TO DO — Find every line with the string "RopeCursor" in the material below and copy it.

INFORMATION SUPPLIED —
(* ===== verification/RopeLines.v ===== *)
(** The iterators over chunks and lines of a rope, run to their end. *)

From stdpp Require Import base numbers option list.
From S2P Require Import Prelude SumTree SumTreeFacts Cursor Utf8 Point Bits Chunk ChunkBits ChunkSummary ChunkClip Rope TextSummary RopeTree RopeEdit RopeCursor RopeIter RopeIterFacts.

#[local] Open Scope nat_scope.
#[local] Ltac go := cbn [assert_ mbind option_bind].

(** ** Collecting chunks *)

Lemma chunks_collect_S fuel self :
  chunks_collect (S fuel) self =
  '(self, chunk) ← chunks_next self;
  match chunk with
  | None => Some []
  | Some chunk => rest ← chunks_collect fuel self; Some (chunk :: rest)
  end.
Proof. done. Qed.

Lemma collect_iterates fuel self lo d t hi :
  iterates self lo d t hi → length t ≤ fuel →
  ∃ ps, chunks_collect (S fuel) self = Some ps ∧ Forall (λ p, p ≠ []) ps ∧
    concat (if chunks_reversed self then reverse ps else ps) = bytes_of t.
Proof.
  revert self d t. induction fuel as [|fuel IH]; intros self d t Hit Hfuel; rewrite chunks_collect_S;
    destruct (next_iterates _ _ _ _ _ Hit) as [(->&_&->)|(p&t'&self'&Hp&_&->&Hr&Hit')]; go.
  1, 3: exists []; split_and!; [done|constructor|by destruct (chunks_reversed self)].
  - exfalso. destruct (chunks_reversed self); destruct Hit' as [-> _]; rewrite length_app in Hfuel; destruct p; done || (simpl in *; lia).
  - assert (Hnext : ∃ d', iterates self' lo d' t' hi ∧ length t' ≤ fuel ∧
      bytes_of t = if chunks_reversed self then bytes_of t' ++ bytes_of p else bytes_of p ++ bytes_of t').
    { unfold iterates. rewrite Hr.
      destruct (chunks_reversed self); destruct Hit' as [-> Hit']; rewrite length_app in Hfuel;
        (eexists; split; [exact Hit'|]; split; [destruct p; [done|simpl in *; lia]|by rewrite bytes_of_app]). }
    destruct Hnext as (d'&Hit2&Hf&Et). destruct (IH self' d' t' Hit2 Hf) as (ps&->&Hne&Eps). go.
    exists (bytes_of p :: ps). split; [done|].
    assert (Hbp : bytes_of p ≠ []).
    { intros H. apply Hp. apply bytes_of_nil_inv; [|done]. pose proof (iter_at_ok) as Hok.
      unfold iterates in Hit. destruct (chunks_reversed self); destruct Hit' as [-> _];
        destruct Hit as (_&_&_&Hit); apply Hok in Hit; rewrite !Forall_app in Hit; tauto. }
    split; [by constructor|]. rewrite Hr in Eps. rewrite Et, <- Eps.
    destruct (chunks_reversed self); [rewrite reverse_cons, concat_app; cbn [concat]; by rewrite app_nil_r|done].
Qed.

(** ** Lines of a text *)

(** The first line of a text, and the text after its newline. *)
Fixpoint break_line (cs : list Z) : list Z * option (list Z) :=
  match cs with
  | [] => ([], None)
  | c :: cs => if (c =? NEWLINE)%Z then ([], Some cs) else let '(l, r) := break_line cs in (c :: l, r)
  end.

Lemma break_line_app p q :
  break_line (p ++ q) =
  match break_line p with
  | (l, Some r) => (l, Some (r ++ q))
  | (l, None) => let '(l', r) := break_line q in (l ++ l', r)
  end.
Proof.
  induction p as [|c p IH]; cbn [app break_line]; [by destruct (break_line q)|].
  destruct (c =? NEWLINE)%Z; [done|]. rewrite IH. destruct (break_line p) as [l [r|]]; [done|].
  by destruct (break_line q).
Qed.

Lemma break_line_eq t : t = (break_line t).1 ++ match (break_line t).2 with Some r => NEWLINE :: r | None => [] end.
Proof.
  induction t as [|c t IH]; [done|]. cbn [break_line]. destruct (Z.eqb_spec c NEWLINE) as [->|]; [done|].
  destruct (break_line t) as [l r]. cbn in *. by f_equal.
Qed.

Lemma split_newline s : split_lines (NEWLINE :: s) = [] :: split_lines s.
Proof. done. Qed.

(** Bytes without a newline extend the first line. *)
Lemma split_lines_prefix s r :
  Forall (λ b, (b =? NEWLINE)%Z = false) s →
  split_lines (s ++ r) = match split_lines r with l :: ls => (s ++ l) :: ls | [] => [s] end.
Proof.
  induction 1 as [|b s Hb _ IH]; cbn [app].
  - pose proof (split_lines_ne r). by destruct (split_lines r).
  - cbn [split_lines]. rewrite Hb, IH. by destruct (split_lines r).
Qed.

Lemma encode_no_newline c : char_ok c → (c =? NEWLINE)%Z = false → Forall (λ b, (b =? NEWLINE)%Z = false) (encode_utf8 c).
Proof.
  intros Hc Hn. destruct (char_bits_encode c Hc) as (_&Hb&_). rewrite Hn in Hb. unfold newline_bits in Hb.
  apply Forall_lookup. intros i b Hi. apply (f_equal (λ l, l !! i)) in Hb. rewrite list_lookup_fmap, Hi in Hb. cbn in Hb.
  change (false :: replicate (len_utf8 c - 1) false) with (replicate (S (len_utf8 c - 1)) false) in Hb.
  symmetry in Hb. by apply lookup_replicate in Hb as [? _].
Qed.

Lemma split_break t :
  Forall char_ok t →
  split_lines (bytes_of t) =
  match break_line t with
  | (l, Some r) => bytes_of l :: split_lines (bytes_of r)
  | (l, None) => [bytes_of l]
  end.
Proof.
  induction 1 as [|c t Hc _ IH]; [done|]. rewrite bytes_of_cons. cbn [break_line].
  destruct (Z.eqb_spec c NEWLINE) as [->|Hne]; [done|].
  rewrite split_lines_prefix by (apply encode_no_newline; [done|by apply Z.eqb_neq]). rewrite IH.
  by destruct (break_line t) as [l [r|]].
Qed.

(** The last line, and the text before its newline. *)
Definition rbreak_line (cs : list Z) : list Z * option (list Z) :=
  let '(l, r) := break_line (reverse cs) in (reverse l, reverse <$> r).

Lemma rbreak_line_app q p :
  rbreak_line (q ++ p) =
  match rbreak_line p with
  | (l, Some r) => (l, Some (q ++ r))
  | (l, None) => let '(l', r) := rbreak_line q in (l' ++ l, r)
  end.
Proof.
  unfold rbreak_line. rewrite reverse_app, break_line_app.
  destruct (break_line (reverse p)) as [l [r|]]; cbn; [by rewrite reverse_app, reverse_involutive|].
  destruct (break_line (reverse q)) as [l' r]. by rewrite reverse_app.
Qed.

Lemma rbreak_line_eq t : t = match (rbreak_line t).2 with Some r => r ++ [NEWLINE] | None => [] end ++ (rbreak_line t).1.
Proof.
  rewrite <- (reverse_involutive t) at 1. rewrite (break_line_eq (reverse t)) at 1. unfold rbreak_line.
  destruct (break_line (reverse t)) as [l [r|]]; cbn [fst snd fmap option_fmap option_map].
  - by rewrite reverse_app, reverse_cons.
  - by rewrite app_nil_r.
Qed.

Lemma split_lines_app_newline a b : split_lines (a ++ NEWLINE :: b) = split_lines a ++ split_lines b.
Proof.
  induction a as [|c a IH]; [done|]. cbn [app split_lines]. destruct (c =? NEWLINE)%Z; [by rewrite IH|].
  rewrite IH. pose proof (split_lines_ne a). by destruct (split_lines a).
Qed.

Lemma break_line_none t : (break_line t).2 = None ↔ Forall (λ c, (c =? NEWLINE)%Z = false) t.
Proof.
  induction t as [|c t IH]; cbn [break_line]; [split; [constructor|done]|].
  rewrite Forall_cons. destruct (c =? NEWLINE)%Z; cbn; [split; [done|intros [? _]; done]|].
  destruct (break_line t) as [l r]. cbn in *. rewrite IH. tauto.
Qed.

...

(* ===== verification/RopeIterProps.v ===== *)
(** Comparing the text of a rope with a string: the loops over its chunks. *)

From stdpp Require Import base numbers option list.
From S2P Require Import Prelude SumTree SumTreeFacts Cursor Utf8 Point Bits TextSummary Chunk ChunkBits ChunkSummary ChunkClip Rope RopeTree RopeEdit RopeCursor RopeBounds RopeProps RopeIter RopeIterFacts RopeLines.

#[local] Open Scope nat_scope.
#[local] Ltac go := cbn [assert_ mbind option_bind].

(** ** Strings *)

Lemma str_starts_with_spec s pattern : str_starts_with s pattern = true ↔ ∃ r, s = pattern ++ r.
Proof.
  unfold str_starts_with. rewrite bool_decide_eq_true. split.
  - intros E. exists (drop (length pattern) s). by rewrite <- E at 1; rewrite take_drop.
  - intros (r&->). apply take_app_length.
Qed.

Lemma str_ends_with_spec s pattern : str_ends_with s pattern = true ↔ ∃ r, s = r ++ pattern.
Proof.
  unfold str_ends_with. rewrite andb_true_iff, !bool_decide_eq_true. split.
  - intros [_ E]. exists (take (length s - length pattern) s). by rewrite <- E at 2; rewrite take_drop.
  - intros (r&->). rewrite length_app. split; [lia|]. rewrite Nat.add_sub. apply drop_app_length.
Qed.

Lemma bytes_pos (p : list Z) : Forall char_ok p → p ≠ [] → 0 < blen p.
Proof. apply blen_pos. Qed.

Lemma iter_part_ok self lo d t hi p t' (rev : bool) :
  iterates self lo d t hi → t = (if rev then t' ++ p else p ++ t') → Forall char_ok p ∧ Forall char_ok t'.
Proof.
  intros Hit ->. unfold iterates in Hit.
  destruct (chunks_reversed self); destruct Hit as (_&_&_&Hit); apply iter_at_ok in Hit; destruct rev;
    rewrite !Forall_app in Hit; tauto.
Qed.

==

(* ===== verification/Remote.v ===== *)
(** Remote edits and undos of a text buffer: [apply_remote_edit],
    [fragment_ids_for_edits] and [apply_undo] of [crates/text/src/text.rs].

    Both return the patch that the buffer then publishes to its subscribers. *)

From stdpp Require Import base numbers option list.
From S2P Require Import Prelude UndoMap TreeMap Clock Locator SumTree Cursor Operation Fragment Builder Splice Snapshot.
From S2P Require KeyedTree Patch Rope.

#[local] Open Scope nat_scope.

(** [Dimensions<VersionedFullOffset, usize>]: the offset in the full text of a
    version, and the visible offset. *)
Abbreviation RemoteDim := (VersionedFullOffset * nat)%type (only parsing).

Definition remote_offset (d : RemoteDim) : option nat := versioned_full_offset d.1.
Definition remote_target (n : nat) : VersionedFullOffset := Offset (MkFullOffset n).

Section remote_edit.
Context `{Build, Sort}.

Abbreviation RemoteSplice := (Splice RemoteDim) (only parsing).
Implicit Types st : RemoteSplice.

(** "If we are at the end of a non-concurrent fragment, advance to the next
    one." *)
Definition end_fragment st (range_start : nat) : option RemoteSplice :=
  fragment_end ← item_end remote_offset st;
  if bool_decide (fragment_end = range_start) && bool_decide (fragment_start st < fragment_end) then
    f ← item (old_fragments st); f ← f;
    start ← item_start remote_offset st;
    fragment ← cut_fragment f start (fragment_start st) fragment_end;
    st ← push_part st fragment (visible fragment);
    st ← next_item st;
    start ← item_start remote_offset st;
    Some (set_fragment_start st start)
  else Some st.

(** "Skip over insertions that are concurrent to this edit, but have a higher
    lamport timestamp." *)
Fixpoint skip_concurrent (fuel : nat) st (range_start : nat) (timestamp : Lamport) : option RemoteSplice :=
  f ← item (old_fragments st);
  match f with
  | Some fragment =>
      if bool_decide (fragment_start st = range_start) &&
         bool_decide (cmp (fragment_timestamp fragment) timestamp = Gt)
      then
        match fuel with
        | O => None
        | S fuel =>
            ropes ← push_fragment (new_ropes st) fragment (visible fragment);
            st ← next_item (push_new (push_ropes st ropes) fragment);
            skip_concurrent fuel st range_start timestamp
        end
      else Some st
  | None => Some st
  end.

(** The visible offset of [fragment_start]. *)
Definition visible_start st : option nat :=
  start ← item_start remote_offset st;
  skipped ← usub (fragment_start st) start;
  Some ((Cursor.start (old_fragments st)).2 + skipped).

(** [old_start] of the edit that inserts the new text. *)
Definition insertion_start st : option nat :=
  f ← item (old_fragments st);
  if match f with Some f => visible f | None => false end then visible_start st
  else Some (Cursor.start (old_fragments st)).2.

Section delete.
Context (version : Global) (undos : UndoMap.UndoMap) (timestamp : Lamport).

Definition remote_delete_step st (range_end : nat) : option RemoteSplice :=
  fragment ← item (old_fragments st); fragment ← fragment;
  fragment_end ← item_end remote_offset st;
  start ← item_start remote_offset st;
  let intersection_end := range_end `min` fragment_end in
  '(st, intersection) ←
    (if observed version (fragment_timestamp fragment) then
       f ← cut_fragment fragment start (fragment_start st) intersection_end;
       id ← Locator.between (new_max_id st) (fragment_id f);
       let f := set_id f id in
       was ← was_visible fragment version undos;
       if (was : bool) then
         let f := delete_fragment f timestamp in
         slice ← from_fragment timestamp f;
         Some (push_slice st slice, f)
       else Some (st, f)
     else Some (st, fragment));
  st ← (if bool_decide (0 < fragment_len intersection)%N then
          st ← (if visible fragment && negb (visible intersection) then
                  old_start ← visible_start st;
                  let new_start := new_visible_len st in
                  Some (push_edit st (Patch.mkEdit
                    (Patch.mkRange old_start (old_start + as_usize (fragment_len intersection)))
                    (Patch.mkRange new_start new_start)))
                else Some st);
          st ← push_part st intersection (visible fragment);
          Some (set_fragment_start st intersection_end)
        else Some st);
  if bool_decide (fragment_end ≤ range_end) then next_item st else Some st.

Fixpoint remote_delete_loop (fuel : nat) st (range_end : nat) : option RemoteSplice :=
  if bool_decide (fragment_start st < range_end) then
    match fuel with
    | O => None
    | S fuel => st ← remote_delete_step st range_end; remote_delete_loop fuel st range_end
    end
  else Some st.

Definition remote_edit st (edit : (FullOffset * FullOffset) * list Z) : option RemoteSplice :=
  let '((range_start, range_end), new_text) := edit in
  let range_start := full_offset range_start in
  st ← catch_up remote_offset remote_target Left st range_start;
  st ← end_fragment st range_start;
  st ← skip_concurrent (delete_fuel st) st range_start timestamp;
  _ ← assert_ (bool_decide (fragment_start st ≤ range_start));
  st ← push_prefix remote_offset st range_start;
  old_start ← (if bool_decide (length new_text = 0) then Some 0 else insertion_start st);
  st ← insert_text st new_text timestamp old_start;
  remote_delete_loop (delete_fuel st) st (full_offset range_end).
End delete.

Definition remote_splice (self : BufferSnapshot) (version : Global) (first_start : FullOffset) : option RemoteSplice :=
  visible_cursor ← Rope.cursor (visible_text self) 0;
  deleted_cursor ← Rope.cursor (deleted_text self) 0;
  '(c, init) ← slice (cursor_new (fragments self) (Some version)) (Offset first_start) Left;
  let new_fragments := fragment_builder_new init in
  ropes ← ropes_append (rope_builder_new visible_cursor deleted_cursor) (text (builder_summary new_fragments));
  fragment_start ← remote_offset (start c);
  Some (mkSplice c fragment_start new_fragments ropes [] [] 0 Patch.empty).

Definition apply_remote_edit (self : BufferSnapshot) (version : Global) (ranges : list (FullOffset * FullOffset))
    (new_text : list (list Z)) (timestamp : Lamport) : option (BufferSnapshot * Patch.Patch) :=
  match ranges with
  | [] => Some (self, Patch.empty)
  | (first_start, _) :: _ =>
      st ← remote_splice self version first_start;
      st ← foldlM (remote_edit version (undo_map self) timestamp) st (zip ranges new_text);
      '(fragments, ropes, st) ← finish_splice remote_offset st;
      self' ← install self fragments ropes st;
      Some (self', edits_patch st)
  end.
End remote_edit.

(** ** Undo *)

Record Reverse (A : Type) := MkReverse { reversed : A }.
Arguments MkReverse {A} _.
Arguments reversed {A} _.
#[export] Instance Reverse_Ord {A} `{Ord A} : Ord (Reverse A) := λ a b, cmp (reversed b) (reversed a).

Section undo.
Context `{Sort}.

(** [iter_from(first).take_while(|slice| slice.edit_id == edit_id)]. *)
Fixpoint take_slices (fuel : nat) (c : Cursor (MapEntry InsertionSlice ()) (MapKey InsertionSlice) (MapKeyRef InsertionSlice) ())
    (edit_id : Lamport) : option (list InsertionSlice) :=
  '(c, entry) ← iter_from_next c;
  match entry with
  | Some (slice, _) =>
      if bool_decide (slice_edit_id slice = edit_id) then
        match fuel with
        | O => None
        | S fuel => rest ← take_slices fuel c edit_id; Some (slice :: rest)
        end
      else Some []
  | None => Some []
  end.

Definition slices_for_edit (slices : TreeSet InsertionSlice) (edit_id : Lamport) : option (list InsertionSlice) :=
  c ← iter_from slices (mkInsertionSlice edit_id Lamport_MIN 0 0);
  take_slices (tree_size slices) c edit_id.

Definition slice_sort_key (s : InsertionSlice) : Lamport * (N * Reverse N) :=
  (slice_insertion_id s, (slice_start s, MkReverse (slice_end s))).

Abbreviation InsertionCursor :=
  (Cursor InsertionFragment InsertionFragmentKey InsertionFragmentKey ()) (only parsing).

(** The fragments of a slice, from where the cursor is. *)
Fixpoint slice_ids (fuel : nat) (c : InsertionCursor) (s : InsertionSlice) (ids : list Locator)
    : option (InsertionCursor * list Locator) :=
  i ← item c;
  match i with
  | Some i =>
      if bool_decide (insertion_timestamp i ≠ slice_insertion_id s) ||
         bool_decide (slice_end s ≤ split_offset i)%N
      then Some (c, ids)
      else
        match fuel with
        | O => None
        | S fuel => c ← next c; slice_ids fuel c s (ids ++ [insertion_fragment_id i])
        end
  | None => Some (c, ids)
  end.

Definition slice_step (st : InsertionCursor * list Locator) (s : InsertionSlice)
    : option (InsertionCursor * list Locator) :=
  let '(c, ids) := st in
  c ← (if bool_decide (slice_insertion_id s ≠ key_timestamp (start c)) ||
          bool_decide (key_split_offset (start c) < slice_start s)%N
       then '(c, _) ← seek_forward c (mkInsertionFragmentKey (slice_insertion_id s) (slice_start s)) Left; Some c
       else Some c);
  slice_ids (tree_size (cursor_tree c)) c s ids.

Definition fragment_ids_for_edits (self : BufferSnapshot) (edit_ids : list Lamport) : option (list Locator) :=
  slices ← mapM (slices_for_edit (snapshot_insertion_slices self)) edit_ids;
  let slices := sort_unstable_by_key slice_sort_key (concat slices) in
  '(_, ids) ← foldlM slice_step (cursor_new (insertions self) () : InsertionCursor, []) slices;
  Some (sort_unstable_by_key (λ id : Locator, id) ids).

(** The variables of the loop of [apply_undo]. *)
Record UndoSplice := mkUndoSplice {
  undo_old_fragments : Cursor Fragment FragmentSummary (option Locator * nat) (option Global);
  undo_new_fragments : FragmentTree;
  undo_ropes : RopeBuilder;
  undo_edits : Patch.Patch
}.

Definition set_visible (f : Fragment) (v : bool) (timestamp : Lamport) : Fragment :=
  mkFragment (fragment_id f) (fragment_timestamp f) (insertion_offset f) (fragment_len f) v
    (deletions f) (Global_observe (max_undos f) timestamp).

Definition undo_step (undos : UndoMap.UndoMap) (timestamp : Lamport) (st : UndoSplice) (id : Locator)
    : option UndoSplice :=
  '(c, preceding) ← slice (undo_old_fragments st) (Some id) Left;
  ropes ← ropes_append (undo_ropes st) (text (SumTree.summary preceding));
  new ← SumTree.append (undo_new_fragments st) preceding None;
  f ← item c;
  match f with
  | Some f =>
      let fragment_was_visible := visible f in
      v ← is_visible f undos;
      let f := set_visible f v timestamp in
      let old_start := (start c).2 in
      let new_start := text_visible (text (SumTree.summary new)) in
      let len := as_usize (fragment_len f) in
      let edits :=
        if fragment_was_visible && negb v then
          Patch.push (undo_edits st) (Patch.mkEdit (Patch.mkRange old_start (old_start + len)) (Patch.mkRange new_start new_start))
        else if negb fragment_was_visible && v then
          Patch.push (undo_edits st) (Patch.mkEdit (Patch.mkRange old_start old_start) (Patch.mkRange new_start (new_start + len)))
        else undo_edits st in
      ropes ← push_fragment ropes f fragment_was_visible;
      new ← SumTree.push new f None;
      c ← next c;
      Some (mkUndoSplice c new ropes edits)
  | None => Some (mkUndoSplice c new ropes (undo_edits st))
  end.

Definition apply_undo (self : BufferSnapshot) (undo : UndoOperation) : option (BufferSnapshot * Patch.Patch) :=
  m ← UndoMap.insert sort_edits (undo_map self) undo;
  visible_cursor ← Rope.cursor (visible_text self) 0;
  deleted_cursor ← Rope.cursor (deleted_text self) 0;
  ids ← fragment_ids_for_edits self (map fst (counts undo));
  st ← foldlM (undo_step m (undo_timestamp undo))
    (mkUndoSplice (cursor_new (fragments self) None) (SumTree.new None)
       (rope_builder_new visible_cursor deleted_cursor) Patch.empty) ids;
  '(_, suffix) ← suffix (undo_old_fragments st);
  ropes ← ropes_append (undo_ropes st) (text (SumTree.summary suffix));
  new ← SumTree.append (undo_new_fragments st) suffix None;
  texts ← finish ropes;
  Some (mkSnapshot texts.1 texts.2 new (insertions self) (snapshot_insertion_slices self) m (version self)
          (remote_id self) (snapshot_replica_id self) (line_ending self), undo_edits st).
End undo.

SOLUTION TO THIS EXERCISE —
From S2P Require Import Prelude SumTree SumTreeFacts Cursor Utf8 Point Bits Chunk ChunkBits ChunkSummary ChunkClip Rope TextSummary RopeTree RopeEdit RopeCursor RopeIter RopeIterFacts.
From S2P Require Import Prelude SumTree SumTreeFacts Cursor Utf8 Point Bits TextSummary Chunk ChunkBits ChunkSummary ChunkClip Rope RopeTree RopeEdit RopeCursor RopeBounds RopeProps RopeIter RopeIterFacts RopeLines.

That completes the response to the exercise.